ORNL's Joe Giaquinto, leader of the Nuclear Analytical Chemistry and Isotopics Laboratory. Credit: Jason Richards

A group of nuclear detectives at the Department of Energy’s Oak Ridge National Laboratory (ORNL) takes on tough challenges, from detecting illicit uranium using isotopic “fingerprints” to investigating Presidential assassination conspiracies.

“A very big capability at Oak Ridge exists for nuclear analytics, all the way from helping commercial production of nuclear power to making sure the world’s nuclear materials are properly accounted for,” said ORNL’s Joseph Giaquinto, leader of the Nuclear Analytical Chemistry and Isotopics Laboratories (NACIL). “My group is a specialized analytical group. We focus in the nuclear arena, from nuclear fuels R&D to nuclear forensics and safeguarding nonproliferation.”

Equipped with the world’s best elemental mass spectrometers, superb cleanrooms and unmatched experience, the ORNL scientists are in high demand. For instance, within the NACIL group are the analytical laboratories which were the first to be approved for as a network analytical laboratory for the United Nation’s International Atomic Energy Agency (IAEA) for global testing to detect illicit uranium enrichment activity.

In 2011, ORNL invested in its nuclear analytical chemistry group, creating the Ultra-Trace Forensics Science Facility. Over the last two years the U.S. Department of State provided NACIL investments totaling more than $1.5 million to replace aging mass spectrometers with state-of-the-art instruments with capabilities unmatched in sensitivity and precision.

With growing project requests coming from myriad sources like the State Department, the U.S. Department of Homeland Security, NASA and IAEA, the ORNL scientists are applying seventy-plus years of nuclear know-how to tackle some of the world’s most pressing nuclear security problems.

Nuclear Sleuths

NACIL scientists have examined numerous nuclear “crime scenes” over the years. They unraveled the mysteries behind President John F. Kennedy’s assassination and President Zachary Taylor’s sudden death using mere hair strands, fingernail shards and bullet fragments. They analyzed ratios of elements in mixed-oxide fuel for the U.S. Nuclear Regulatory Commission, profiling the alternative fuel source’s safety and effectiveness. And they reached even higher, helping in the development of a production process to create the source materials for NASA’s deep-space battery for the next era of interplanetary exploration.

NACIL’s twenty-plus researchers collaborate from several sites throughout the national laboratory’s campus. The team’s ingenuity and experience are invoked on a variety of global projects, such as teaching analytical practices at international Centers of Excellence for safeguards and, in the case of NACIL’s Rob Smith, co-patenting a chemical detector that can “sniff out” secret graves.
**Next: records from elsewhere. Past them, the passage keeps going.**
(** *** Verdicts *)

Definition settled (fs : Fs) (db : SearchTables) (ph : Phase) (p : string) (jobs : list WriterJob) : Prop :=
  match verdict (present fs p) p jobs with
  | Some true => True
  | Some false => note_checksum fs p = None
  | None => indexed fs db ph p
  end.
Lemma settled_true fs db ph p jobs : verdict (present fs p) p jobs = Some true → settled fs db ph p jobs.
Proof. unfold settled. by intros ->. Qed.
Lemma verdict_not_destroyed b p jobs : Forall (λ j, job_effect b p j ≠ Some false) jobs → verdict b p jobs ≠ Some false.
Proof.
  induction 1 as [|j jobs Hj _ IH]; [done|]. rewrite verdict_cons. by destruct (verdict b p jobs).
Qed.
Lemma settled_insert fs db ph p a b c : settled fs db ph p (a ++ c) → Forall (λ j, job_effect (present fs p) p j ≠ Some false) b →
  settled fs db ph p (a ++ b ++ c).
Proof.
  intros Hs Hb%verdict_not_destroyed. unfold settled in *. rewrite !verdict_app in *.
  destruct (verdict (present fs p) p c); [done|]. destruct (verdict (present fs p) p b) as [[]|]; done.
Qed.
Lemma settled_fs fs fs' db ph p jobs : note_checksum fs' p = note_checksum fs p → settled fs db ph p jobs → settled fs' db ph p jobs.
Proof. intros Hn. unfold settled, present, indexed, SearchCatchUp.up_to_date. by rewrite Hn. Qed.
Lemma destroyed_effect b p j : job_effect b p j = Some false → destroys p j.
Proof.
  destruct j as [|path|path [] |old new []|]; simpl; try done; repeat case_bool_decide; try done.
  by destruct b.
Qed.
Lemma pending_verdict b p a source l c : Forall (λ j, ¬ destroys p j) l → (∀ j, j ∈ c → job_effect b p j ≠ Some false) →
  verdict b p ((a ++ IndexFile p source :: l) ++ c) = Some true.
Proof.
  intros Hl Hc. rewrite <- app_assoc, verdict_app. change ((IndexFile p source :: l) ++ c) with (IndexFile p source :: (l ++ c)).
  rewrite verdict_cons. assert (Hv : verdict b p (l ++ c) ≠ Some false).
  { apply verdict_not_destroyed, Forall_app. split; [|by apply Forall_forall].
    eapply Forall_impl; [exact Hl|]. intros j Hj Heff. apply Hj. by eapply destroyed_effect. }
  destruct (verdict b p (l ++ c)) as [[]|]; [done..|]. simpl. by rewrite bool_decide_true.
Qed.
Lemma truthful_fs fs fs' n p : note_checksum fs' p = note_checksum fs p → truthful fs n p → truthful fs' n p.
Proof. intros Hn. destruct n as [|path []|old new []]; simpl; rewrite ?Hn; done. Qed.

Definition rest (r : SearchRuntime) : list WriterJob := rerun_jobs (rt_rebuild_state r).
Lemma note_ok_settled s p : note_ok s p ↔ (∃ n, n ∈ sy_notices s ∧ covers n p) ∨
  settled (sy_fs s) (rt_db (sy_runtime s)) (sy_phase s) p (waiting (sy_phase s) (sy_runtime s)).
Proof. done. Qed.

(** *** Files change *)

Lemma change_ok s fs n : sys_ok s → fs_ok fs → paths_ok (notice_paths n) →
  (∀ p, regular p → note_checksum fs p ≠ note_checksum (sy_fs s) p → covers n p) →
  (∀ p, regular p → covers n p → truthful fs n p) →
  sys_ok {| sy_fs := fs; sy_runtime := sy_runtime s; sy_notices := sy_notices s ++ [n]; sy_phase := sy_phase s |}.
Proof.
  intros [] Hfs Hpaths Hcov Htrue.
  assert (Hsame : ∀ p, regular p → ¬ covers n p → note_checksum fs p = note_checksum (sy_fs s) p).
  { intros p Hp Hn. destruct (decide (note_checksum fs p = note_checksum (sy_fs s) p)) as [|Hne]; [done|]. destruct Hn. by apply Hcov. }
  split; simpl; try done.
  - apply Forall_app. split; [done|]. by apply Forall_singleton.
  - intros p a m b Hp Heq Hm Hb. destruct b as [|m' b _] using rev_ind.
    + apply app_inj_tail in Heq as [_ <-]. by apply Htrue.
    + assert (Heq' : sy_notices s ++ [n] = (a ++ m :: b) ++ [m']) by (by rewrite <- app_assoc).
      apply app_inj_tail in Heq' as [Heq' <-]. apply Forall_app in Hb as [Hb Hn]. rewrite Forall_singleton in Hn.
      apply (truthful_fs (sy_fs s)); [apply Hsame; [done|exact Hn]|]. by eapply so_truthful0.
  - intros p Hp. rewrite note_ok_settled. simpl. destruct (decide (covers n p)) as [Hc|Hc].
    + left. exists n. split; [set_solver|done].
    + destruct (proj1 (note_ok_settled s p) (so_notes0 p Hp)) as [(m & Hm & Hcm)|Hs].
      * left. exists m. split; [set_solver|done].
      * right. eapply settled_fs; [by apply Hsame|done].
Qed.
The team often works with radioactive materials, assisting in development of methods for extracting high-purity isotopes for medical use and performing detailed chemical extractions and isolations. Measurements like these enable improved simulations for irradiation of the material, providing a radiochemical template for better understanding nuclear materials.

NACIL Forensics Research
Experimentalists like ORNL’s Tamara Jo Keever work with computational scientists and nuclear physicists to answer nuclear questions. Credit: Jason Richards

Radioactive “Fingerprints”

Examinations to find remnants of trace-level radioactive material are a cornerstone of NACIL efforts. A large portion of the group’s trace-level forensic work began as a pilot project two years ago—and was so successful that the program is now an ORNL mainstay. The development of rapid techniques for separating elements and their isotopes and methods for detecting trace “fingerprints” in nuclear materials now benefit their multiple national sponsors in the arena of nuclear forensics.
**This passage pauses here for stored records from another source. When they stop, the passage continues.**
(* ===== verification/SearchSimple.v ===== *)
(** * Simple queries of the index (search/mod.rs, search/db.rs)

    A simple query looks for its text in the titles and the front matter, with [LIKE], and
    for its words in the chunks, with the full-text index. SQLite's [lower] and [LIKE] are
    defined here; the full-text index is a parameter. *)
From Stdlib Require Import Ascii String QArith_base Lqa.
#[local] Set Warnings "-clear-no-such-hyp".
From S2P Require Import Prelude Text Paths SyncDb Scanner Chars Indexer Wikilinks Extract SearchLinks SearchDb SearchWriter SearchIncremental SearchQueries.

(** ** LIKE *)

(** [LIKE] of SQLite: [%] stands for any text, [_] for any character, and the case of
    ASCII letters does not count. *)
Definition PERCENT : N := 37.
Definition UNDERSCORE : N := 95.
Definition fold_ascii (c : N) : N := if ((65 <=? c) && (c <=? 90))%N then (c + 32)%N else c.
Fixpoint like_match (pattern t : text) : bool :=
  match pattern with
  | [] => match t with [] => true | _ => false end
  | p :: pattern =>
      if (p =? PERCENT)%N then
        (fix from t := like_match pattern t || match t with [] => false | _ :: t => from t end) t
      else match t with
           | [] => false
           | c :: t => ((p =? UNDERSCORE)%N || (fold_ascii p =? fold_ascii c)%N) && like_match pattern t
           end
  end.
(** [lower(COALESCE(value, ''))]: SQLite lowers ASCII letters only. *)
Definition sql_lower (value : string) : text := fold_ascii <$> chars value.

Lemma like_percent pattern t : like_match (PERCENT :: pattern) t = true ↔ ∃ a b, t = a ++ b ∧ like_match pattern b = true.
Proof.
  change (like_match (PERCENT :: pattern) t) with
    ((fix from t := like_match pattern t || match t with [] => false | _ :: t => from t end) t).
  induction t as [|c t IH].
  - rewrite orb_false_r. split; [by exists [], []|]. by intros ([] & [] & ? & ?).
  - rewrite orb_true_iff, IH. split.
    + intros [Hm|(a & b & -> & Hm)]; [by exists [], (c :: t)|by exists (c :: a), b].
    + intros (a & b & Heq & Hm). destruct a as [|d a]; simpl in Heq; [left; by subst b|].
      injection Heq as -> ->. right. by exists a, b.
Qed.
Lemma like_plain q pattern t : Forall (λ c, c ≠ PERCENT ∧ c ≠ UNDERSCORE) q →
  like_match (q ++ pattern) t = true ↔
  ∃ a b, t = a ++ b ∧ fold_ascii <$> a = fold_ascii <$> q ∧ like_match pattern b = true.
Proof.
  intros Hq. revert t. induction Hq as [|p q [Hp Hu] Hq IH]; intros t.
  - simpl. split; [by exists [], t|]. intros ([] & b & -> & ? & ?); done.
  - cbn [app like_match]. rewrite (proj2 (N.eqb_neq p PERCENT)), (proj2 (N.eqb_neq p UNDERSCORE)) by done. simpl.
    destruct t as [|c t].
    + split; [done|]. intros ([|d a] & b & Heq & Hf & _); [by destruct q|done].
    + rewrite andb_true_iff, N.eqb_eq, IH. split.
      * intros (Hc & a & b & -> & Ha & Hm). exists (c :: a), b. split; [done|]. split; [|done]. cbn [fmap list_fmap]. by rewrite Hc, Ha.
      * intros ([|d a] & b & Heq & Hf & Hm); [done|]. injection Heq as <- ->. cbn [fmap list_fmap] in Hf. injection Hf as Hc Ha.
        split; [done|]. by exists a, b.
Qed.

(** ** The query *)

(** The rows of [chunks_fts MATCH ?1] with [-bm25(chunks_fts)], which depends on all rows *)
Class FullText := { fts_score : SearchTables → text → ChunkRow → option Q }.

Section simple.
Context `{Unicode, Alphabet, SectionPathParser, FullText}.

Definition metadata_hit (like : text) (doc_id : string) (row : DocumentRow) : option SimpleSearchHit :=
  if like_match like (sql_lower (default "" (dr_title row))) || like_match like (sql_lower (dr_meta_json row)) then
    Some {| sh_doc_id := doc_id; sh_title := dr_title row; sh_section_path := []; sh_section_ordinal := 0;
            sh_snippet := default (dr_meta_json row) (dr_title row); sh_kind := "Heading"; sh_score := 1000000%Q |}
  else None.
Definition query_metadata_hits (db : SearchTables) (normalized_query : text) (limit : nat) : list SimpleSearchHit :=
  take limit (omap (λ kv : string * DocumentRow, metadata_hit ([PERCENT] ++ normalized_query ++ [PERCENT]) kv.1 kv.2)
    (sorted_documents db)).
(** [ORDER BY score DESC, doc_id ASC] *)
Definition score_leb (s : Q) (id : string) (s' : Q) (id' : string) : bool :=
  if Qeq_bool s s' then str_leb id id' else Qle_bool s' s.
Definition row_leb (x y : Q * ChunkRow) : bool := score_leb x.1 (cr_doc_id x.2) y.1 (cr_doc_id y.2).
(** [None] is a panic of the snippet. *)
Fixpoint option_all {A} (l : list (option A)) : option (list A) :=
  match l with
  | [] => Some []
  | x :: l => x ← x; l ← option_all l; Some (x :: l)
  end.
Definition chunk_hit (db : SearchTables) (snippet_builder : string → option string) (row : Q * ChunkRow) : option SimpleSearchHit :=
  let c := row.2 in
  snippet ← snippet_builder (ic_raw_text (cr_chunk c));
  Some {| sh_doc_id := cr_doc_id c; sh_title := db_documents db !! cr_doc_id c ≫= dr_title;
          sh_section_path := parse_section_path (ic_section_path_json (cr_chunk c));
          sh_section_ordinal := sql_section_ordinal db c; sh_snippet := snippet; sh_kind := ic_kind (cr_chunk c);
          sh_score := row.1 |}.
Definition matching_rows (db : SearchTables) (fts_query : text) : list (Q * ChunkRow) :=
  omap (λ c, (λ score, (score, c)) <$> fts_score db fts_query c) (db_chunk_rows db).
Definition query_body_hits (db : SearchTables) (fts_query : text) (limit : nat) (snippet_builder : string → option string)
  : option (list SimpleSearchHit) :=
  option_all (chunk_hit db snippet_builder <$> take limit (sort_by row_leb (matching_rows db fts_query))).
(** [hits.retain(|hit| dedup.insert((...)))] *)
Definition hit_key (h : SimpleSearchHit) :=
  (sh_doc_id h, sh_section_path h, sh_section_ordinal h, sh_kind h, sh_snippet h).
Fixpoint retain_new (seen : list (string * list string * nat * string * string)) (hits : list SimpleSearchHit) : list SimpleSearchHit :=
  match hits with
  | [] => []
  | h :: hits => if bool_decide (hit_key h ∈ seen) then retain_new seen hits else h :: retain_new (hit_key h :: seen) hits
  end.
Definition hit_leb (g h : SimpleSearchHit) : bool := score_leb (sh_score g) (sh_doc_id g) (sh_score h) (sh_doc_id h).
(** The candidates: the metadata hits, then the body hits *)
Definition simple_candidates (db : SearchTables) (plan : SimpleQueryPlan) (max_results : nat) : option (list SimpleSearchHit) :=
  let hits := query_metadata_hits db (normalized_query plan) max_results in
  match build_fts_query plan with
  | None => Some hits
  | Some fts_query =>
      body ← query_body_hits db fts_query max_results
               (λ raw, from_chars <$> build_snippet (chars raw) (original_query plan));
      Some (hits ++ body)
  end.
Definition query_simple (db : option SearchTables) (query : string) (max_results : nat) : option SimpleSearchResult :=
  let plan := plan_simple_query (chars query) in
  let empty := {| sr_query := from_chars (original_query plan); sr_items := [] |} in
  if bool_decide (route plan = RouteNone) then Some empty
  else match db with
       | None => Some empty
       | Some db =>
           hits ← simple_candidates db plan max_results;
           Some {| sr_query := from_chars (original_query plan);
                   sr_items := take max_results (sort_by hit_leb (retain_new [] hits)) |}
       end.

(** ** What it finds *)

#[export] Instance score_leb_total {A} (score : A → Q) (id : A → string) :
  TotalPreorder (λ x y, score_leb (score x) (id x) (score y) (id y)).
Proof.
  split; unfold score_leb; intros x y.
  - rewrite (Qeq_bool_comm (score y)). destruct (Qeq_bool (score x) (score y)); [apply str_leb_total|].
    rewrite !Qle_bool_iff. destruct (Qlt_le_dec (score x) (score y)); [right; by apply Qlt_le_weak|by left].
  - intros z. destruct (Qeq_bool (score x) (score y)) eqn:Hxy; [apply Qeq_bool_iff in Hxy|apply Qeq_bool_neq in Hxy];
      (destruct (Qeq_bool (score y) (score z)) eqn:Hyz; [apply Qeq_bool_iff in Hyz|apply Qeq_bool_neq in Hyz]);
      (destruct (Qeq_bool (score x) (score z)) eqn:Hxz; [apply Qeq_bool_iff in Hxz|apply Qeq_bool_neq in Hxz]);
      rewrite ?Qle_bool_iff; intros Ha Hb; try lra; by eapply str_leb_trans.
Qed.
Lemma retain_new_spec seen hits :
  NoDup (hit_key <$> retain_new seen hits) ∧
  (∀ h, h ∈ retain_new seen hits → h ∈ hits ∧ hit_key h ∉ seen) ∧
  (∀ h, h ∈ hits → hit_key h ∈ seen ∨ hit_key h ∈ (hit_key <$> retain_new seen hits)).
Proof.
  revert seen. induction hits as [|h hits IH]; intros seen; cbn [retain_new].
  { split_and!; [apply NoDup_nil_2|intros h Hh; by apply not_elem_of_nil in Hh..]. }
  case_bool_decide as Hseen.
  - destruct (IH seen) as (Hnd & Hsound & Hall). split_and!; [done|intros g Hg; apply Hsound in Hg as [? ?]; split; [by right|done]|].
    intros g [->|Hg]%elem_of_cons; auto.
  - destruct (IH (hit_key h :: seen)) as (Hnd & Hsound & Hall). cbn [fmap list_fmap]. split_and!.
    + apply NoDup_cons. split; [|done]. intros (g & Hk & Hg)%list_elem_of_fmap. apply Hsound in Hg as [_ Hg]. apply Hg. rewrite <- Hk. left.
    + intros g [->|Hg]%elem_of_cons; [split; [left|done]|]. apply Hsound in Hg as [Hg Hn]. split; [by right|]. intros Hin. apply Hn. by right.
    + intros g [->|Hg]%elem_of_cons; [right; left|]. destruct (Hall g Hg) as [Hk|Hk]; [|right; by right].
      apply elem_of_cons in Hk as [->|Hk]; [right; left|by left].
Qed.
(** A simple query returns the best of its candidates, the metadata hits and the body
    hits: none of them twice, in the order of their scores and paths, at most as many as
    were asked for; a candidate it leaves out comes after all those it returns, and it
    leaves none out before it has as many as were asked for. *)
Theorem query_simple_best db query n r candidates :
  query_simple (Some db) query n = Some r →
  let plan := plan_simple_query (chars query) in
  simple_candidates db plan n = Some candidates → route plan ≠ RouteNone →
  NoDup (hit_key <$> sr_items r) ∧ StronglySorted (λ g h, hit_leb g h = true) (sr_items r) ∧ length (sr_items r) ≤ n ∧
  (∀ h, h ∈ sr_items r → h ∈ candidates) ∧
  ∃ rest, (∀ h, h ∈ candidates → hit_key h ∈ (hit_key <$> sr_items r ++ rest)) ∧
    (∀ g h, g ∈ sr_items r → h ∈ rest → hit_leb g h = true) ∧ (rest = [] ∨ length (sr_items r) = n).
Proof.
  unfold query_simple. cbv zeta. intros Hr Hc Hroute. rewrite bool_decide_false in Hr by done. rewrite Hc in Hr.
  injection Hr as <-. cbn [sr_items]. destruct (retain_new_spec [] candidates) as (Hnd & Hsound & Hall).
  set (kept := retain_new [] candidates) in *. set (sorted := sort_by hit_leb kept).
  assert (Hsorted : StronglySorted (λ g h, hit_leb g h = true) sorted) by (apply sort_by_sorted, score_leb_total).
  assert (Hperm : sorted ≡ₚ kept) by apply sort_by_perm.
  rewrite <- (take_drop n sorted) in Hsorted. apply StronglySorted_app in Hsorted as (Hlt & Htake & _). split_and!.
  - eapply (NoDup_app (hit_key <$> take n sorted) (hit_key <$> drop n sorted)). rewrite <- fmap_app, take_drop. by rewrite Hperm.
  - done.
  - rewrite length_take. lia.
  - intros h Hh. apply Hsound. rewrite <- Hperm. rewrite <- (take_drop n sorted). apply elem_of_app. by left.
  - exists (drop n sorted). split_and!.
    + intros h Hh. rewrite take_drop, Hperm. apply Hall in Hh as [Hh|Hh]; [by apply not_elem_of_nil in Hh|done].
    + intros g h Hg Hh. by apply Hlt.
    + destruct (decide (length sorted ≤ n)); [left; by apply drop_ge|right; rewrite length_take; lia].
Qed.
(** The metadata hits of a query without wildcards are the documents that contain it. *)
Lemma metadata_hit_contains q doc_id row : Forall (λ c, c ≠ PERCENT ∧ c ≠ UNDERSCORE) q →
  is_Some (metadata_hit ([PERCENT] ++ q ++ [PERCENT]) doc_id row) ↔
  ∃ value, (value = default "" (dr_title row) ∨ value = dr_meta_json row) ∧
    ∃ a b c, fold_ascii <$> chars value = a ++ b ++ c ∧ fold_ascii <$> b = fold_ascii <$> q.
Proof.
  intros Hq. assert (Hlike : ∀ v, like_match ([PERCENT] ++ q ++ [PERCENT]) (sql_lower v) = true ↔
    ∃ a b c, fold_ascii <$> chars v = a ++ b ++ c ∧ fold_ascii <$> b = fold_ascii <$> q).
  { intros v. change ([PERCENT] ++ q ++ [PERCENT]) with (PERCENT :: (q ++ [PERCENT])). rewrite like_percent.
    setoid_rewrite like_plain; [|done]. split.
    - intros (a & ? & Heq & b & c & -> & Hb & _). by exists a, b, c.
    - intros (a & b & c & Heq & Hb). exists a, (b ++ c). split; [done|]. exists b, c. split_and!; [done|done|].
      apply like_percent. exists c, []. by rewrite app_nil_r. }
  unfold metadata_hit. destruct (_ || _) eqn:Hor.
  - apply orb_true_iff in Hor. rewrite !Hlike in Hor. split; [|done]. intros _.
    destruct Hor as [Ht|Hm]; [exists (default "" (dr_title row))|exists (dr_meta_json row)]; auto.
  - apply orb_false_iff in Hor as [Ht Hm]. split; [by intros []|]. intros (v & [->| ->] & Hv%Hlike); congruence.
Qed.
End simple.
To assure smear kits are not contaminated prior to sample collection, chemists screen them in HFIR’s irradiation facilities before the kits are deployed in the field. The IAEA, the world’s nuclear watchdog, can then use the approved kits to swipe nuclear facilities to detect if a nation has broken promises to abate enrichment and violated nonproliferation agreements.
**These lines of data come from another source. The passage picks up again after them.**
(* ===== verification/SearchGraph.v ===== *)
(** * The graph of the notes (search/mod.rs)

    [get_graph_snapshot]: the notes of the index and the links between them, as the
    resolution of the wikilinks left them. *)
From Stdlib Require Import Ascii String.
#[local] Set Warnings "-clear-no-such-hyp".
From S2P Require Import Prelude Text SyncDb SearchLinks SearchDb SearchIncremental SearchQueries.

Record GraphLinkDto := { gl_source : string; gl_target : string }.
Record GraphNodeDto := {
  gn_id : string;
  gn_name : string;
  gn_file_path : string;
  gn_folder : string;
  gn_cluster_index : nat;
  gn_link_count : nat;
  gn_is_orphan : bool }.
Record GraphSnapshot := {
  gs_nodes : list GraphNodeDto;
  gs_links : list GraphLinkDto;
  gs_adjacency_map : gmap string (list string);
  gs_unresolved_count : nat;
  gs_ambiguous_count : nat }.
Record ResolveWikilinkResult := { rw_resolved_path : option string; rw_resolution_kind : string }.

(** The variables of the loop over the links: [link_keys] are the pairs in [links]. *)
Record GraphBuild := {
  gb_adjacency : gmap string (gset string);
  gb_links : list (string * string);
  gb_unresolved : nat;
  gb_ambiguous : nat }.
Definition no_links : GraphBuild := {| gb_adjacency := ∅; gb_links := []; gb_unresolved := 0; gb_ambiguous := 0 |}.
(** [.collect::<HashMap<_, _>>()]: the last of two rows with a number would stay. *)
Definition doc_by_uid (docs : list DocIdentity) : gmap Z string :=
  list_to_map (reverse ((λ doc, (di_note_uid doc, di_doc_id doc)) <$> docs)).
Definition add_neighbour (a b : string) (adjacency : gmap string (gset string)) : gmap string (gset string) :=
  <[a := default ∅ (adjacency !! a) ∪ {[b]}]> adjacency.
Definition count_link (by_uid : gmap Z string) (st : GraphBuild) (row : StoredWikilinkRefRow) : GraphBuild :=
  if bool_decide (sw_resolution_kind row = RESOLUTION_AMBIGUOUS) then
    {| gb_adjacency := gb_adjacency st; gb_links := gb_links st; gb_unresolved := gb_unresolved st;
       gb_ambiguous := S (gb_ambiguous st) |}
  else match sw_resolved_target_uid row with
       | None =>
           {| gb_adjacency := gb_adjacency st; gb_links := gb_links st; gb_unresolved := S (gb_unresolved st);
              gb_ambiguous := gb_ambiguous st |}
       | Some target_uid =>
           match by_uid !! target_uid with
           | None => st
           | Some target =>
               let source := sw_source_doc_id row in
               if bool_decide (source = target) then st
               else {| gb_adjacency := add_neighbour target source (add_neighbour source target (gb_adjacency st));
                       gb_links := if bool_decide ((source, target) ∈ gb_links st) then gb_links st
                                   else gb_links st ++ [(source, target)];
                       gb_unresolved := gb_unresolved st; gb_ambiguous := gb_ambiguous st |}
           end
       end.
(** [Vec::dedup] *)
Fixpoint dedup (l : list string) : list string :=
  match l with
  | x :: (y :: _) as l' => if bool_decide (x = y) then dedup l' else x :: dedup l'
  | _ => l
  end.
Definition cluster_map (docs : list DocIdentity) : gmap string nat :=
  let folders := dedup (sort_by str_leb ((λ doc, folder_label (di_doc_id doc)) <$> docs)) in
  list_to_map (reverse (imap (λ idx folder, (folder, idx)) folders)).
Definition graph_node (clusters : gmap string nat) (adjacency : gmap string (gset string)) (doc : DocIdentity) : GraphNodeDto :=
  let folder := folder_label (di_doc_id doc) in
  let neighbours := from_option size 0 (adjacency !! di_doc_id doc) in
  {| gn_id := di_doc_id doc; gn_name := doc_display_name (di_doc_id doc); gn_file_path := di_doc_id doc;
     gn_folder := folder; gn_cluster_index := default 0 (clusters !! folder); gn_link_count := neighbours;
     gn_is_orphan := neighbours =? 0 |}.
(** The last loop takes the neighbours out of the map. *)
Definition take_neighbours (st : gmap string (gset string) * gmap string (list string)) (doc : DocIdentity) :=
  let neighbours := sort_by str_leb (elements (default ∅ (st.1 !! di_doc_id doc))) in
  (base.delete (di_doc_id doc) st.1, <[di_doc_id doc := neighbours]> st.2).
Definition adjacency_map (docs : list DocIdentity) (adjacency : gmap string (gset string)) : gmap string (list string) :=
  (foldl take_neighbours (adjacency, ∅) docs).2.
Definition get_graph_snapshot `{Unicode} (db : option SearchTables) : GraphSnapshot :=
  match db with
  | None => {| gs_nodes := []; gs_links := []; gs_adjacency_map := ∅; gs_unresolved_count := 0; gs_ambiguous_count := 0 |}
  | Some db =>
      let docs := load_doc_identities db in
      let st := foldl (count_link (doc_by_uid docs)) no_links (load_wikilink_rows db) in
      {| gs_nodes := sort_by (leb_on gn_file_path) (graph_node (cluster_map docs) (gb_adjacency st) <$> docs);
         gs_links := (λ k, {| gl_source := k.1; gl_target := k.2 |}) <$> sort_by str_pair_leb (gb_links st);
         gs_adjacency_map := adjacency_map docs (gb_adjacency st);
         gs_unresolved_count := gb_unresolved st; gs_ambiguous_count := gb_ambiguous st |}
  end.
(** [SearchState::resolve_wikilink] *)
Definition resolve_wikilink_command `{Unicode} (db : option SearchTables) (source_path raw_target : string)
  : ResolveWikilinkResult :=
  match db with
  | None => {| rw_resolved_path := None; rw_resolution_kind := "unresolved" |}
  | Some db =>
      let resolution := resolve_wikilink source_path raw_target (DocIndex_new (load_doc_identities db)) in
      {| rw_resolved_path := lr_resolved_doc_id resolution; rw_resolution_kind := lr_resolution_kind resolution |}
  end.

(** ** What the graph shows *)

(** A link of the index: a row resolved to another document *)
Definition linked (by_uid : gmap Z string) (rows : list StoredWikilinkRefRow) (s t : string) : Prop :=
  s ≠ t ∧ ∃ w, w ∈ rows ∧ sw_source_doc_id w = s ∧ sw_resolution_kind w ≠ RESOLUTION_AMBIGUOUS ∧
    ∃ uid, sw_resolved_target_uid w = Some uid ∧ by_uid !! uid = Some t.
Lemma linked_cons by_uid w rows s t :
  linked by_uid (rows ++ [w]) s t ↔ linked by_uid rows s t ∨ linked by_uid [w] s t.
Proof.
  unfold linked. setoid_rewrite elem_of_app. naive_solver.
Qed.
But it is neutron activation analysis, or NAA, that gives this team its unique capabilities. Access to the world’s highest continuous thermal neutron flux enables the lowest detection limits for uranium and plutonium of any global NAA facility. ORNL scientists use it to characterize nuclear materials by scrutinizing their ratio of major, minor and trace chemical elements.

Researchers bombard an unknown sample (say, a swipe from an IAEA test) with neutrons from HFIR until a gamma ray is released, creating a unique and detectable “fingerprint” of the sample’s fissile material. Matching the evidence to established reference standards identifies the sample’s contents.

Currently ORNL’s David Glasgow is developing a method to further improve the fingerprint of nuclear isotopes. “The Neutron Activation Analysis Lab [located at HFIR] provides high-fidelity irradiated nuclear forensics materials to the research community,” Glasgow said. “In addition, we use specialized nuclear methods that yield bulk and isotopic data of fissile traces to analyze materials of interest to the nuclear forensics and nonproliferation missions.”

Characterizing Spent Fuel

Meanwhile, NACIL’s latest experiment involves advancing procedures for expanded characterizations of spent nuclear fuel. Accurate and comprehensive analyses are vital at all stages of the fuel cycle, and the researchers are developing standards and methods for testing materials based on this work.

ORNL computational scientist Ian Gauld, for example, models nuclear fuels and irradiated test materials. He works closely with NACIL scientists examining aging spent nuclear fuel to compare experiment with theory-based calculations to improve predictive models of fuel behavior. Such validation efforts may also help ORNL’s radiochemical detectives support future forensics activities.

With the advent of the Ultra-Trace Forensics Science Facility and a multi-sponsored mass spectrometry center at ORNL—complete with strict cleanrooms, a small energy footprint, new protective glove boxes and a walk-in hood for forensic analysis—there is undeniable potential for a NACIL future that honors its past.

Article courtesy of ORNL, by Ashanti B. Washington, edited for context and format.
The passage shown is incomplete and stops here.